PROBLEM DETAILS
Select, from the data, each line where "Require" occurs.

RECORDS FOR THE EXERCISE
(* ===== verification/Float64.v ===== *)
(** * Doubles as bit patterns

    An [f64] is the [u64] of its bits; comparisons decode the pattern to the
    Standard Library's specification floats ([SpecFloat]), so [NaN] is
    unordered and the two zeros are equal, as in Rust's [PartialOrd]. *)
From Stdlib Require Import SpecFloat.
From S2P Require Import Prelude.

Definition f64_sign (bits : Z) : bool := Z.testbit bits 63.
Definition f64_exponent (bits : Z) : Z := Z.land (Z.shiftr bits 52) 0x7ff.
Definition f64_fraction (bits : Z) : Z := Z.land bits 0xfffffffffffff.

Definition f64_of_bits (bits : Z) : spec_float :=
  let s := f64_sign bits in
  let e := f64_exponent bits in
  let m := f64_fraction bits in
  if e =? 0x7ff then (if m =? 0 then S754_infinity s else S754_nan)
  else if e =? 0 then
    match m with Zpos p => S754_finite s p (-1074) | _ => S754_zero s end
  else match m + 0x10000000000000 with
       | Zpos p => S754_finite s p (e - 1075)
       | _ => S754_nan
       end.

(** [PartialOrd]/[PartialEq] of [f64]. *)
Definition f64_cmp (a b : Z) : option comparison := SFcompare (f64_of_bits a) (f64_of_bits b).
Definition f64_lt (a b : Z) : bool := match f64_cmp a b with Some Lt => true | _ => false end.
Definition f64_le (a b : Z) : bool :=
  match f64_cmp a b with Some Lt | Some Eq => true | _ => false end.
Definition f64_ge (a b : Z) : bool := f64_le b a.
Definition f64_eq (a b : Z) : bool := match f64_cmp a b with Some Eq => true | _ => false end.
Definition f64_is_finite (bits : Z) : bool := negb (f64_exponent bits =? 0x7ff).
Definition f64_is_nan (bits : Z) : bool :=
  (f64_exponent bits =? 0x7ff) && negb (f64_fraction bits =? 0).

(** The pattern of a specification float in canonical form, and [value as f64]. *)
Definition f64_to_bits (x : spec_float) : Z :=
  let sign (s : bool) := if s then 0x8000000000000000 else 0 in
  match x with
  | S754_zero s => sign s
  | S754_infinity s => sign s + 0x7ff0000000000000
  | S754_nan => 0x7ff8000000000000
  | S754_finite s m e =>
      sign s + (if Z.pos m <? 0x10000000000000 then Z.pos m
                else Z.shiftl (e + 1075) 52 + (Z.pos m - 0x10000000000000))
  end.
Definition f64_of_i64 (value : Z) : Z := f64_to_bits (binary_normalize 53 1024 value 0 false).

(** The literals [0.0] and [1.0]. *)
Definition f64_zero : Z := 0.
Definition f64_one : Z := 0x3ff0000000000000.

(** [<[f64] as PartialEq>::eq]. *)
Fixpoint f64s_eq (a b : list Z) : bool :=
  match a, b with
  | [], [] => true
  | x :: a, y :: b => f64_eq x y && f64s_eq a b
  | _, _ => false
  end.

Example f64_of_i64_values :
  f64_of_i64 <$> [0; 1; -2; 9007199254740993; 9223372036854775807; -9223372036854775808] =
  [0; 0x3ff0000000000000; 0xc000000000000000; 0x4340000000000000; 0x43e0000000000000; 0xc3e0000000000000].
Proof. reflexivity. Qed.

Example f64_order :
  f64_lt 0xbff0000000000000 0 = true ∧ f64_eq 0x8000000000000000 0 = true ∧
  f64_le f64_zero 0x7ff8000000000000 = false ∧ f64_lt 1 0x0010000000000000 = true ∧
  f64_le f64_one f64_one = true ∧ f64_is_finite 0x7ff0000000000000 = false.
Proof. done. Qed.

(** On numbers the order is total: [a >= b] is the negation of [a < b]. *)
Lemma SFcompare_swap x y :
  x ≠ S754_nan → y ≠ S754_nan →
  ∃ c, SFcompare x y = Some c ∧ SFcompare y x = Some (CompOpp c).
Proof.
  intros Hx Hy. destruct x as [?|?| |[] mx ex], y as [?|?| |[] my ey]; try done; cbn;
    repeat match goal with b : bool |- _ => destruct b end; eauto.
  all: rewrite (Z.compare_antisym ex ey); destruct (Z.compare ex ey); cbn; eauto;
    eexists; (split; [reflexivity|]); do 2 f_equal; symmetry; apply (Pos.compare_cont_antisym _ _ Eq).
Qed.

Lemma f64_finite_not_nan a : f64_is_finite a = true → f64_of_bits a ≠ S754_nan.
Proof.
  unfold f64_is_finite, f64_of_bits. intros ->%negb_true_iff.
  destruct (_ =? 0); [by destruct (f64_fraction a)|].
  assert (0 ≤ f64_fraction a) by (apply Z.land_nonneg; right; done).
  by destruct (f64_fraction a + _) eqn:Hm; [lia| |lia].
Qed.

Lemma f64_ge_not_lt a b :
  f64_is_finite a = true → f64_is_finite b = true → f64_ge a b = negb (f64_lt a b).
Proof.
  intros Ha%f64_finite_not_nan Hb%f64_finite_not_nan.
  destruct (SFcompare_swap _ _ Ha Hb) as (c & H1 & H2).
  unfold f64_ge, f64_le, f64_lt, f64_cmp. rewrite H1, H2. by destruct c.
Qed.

SOLUTION
From Stdlib Require Import SpecFloat.
From S2P Require Import Prelude.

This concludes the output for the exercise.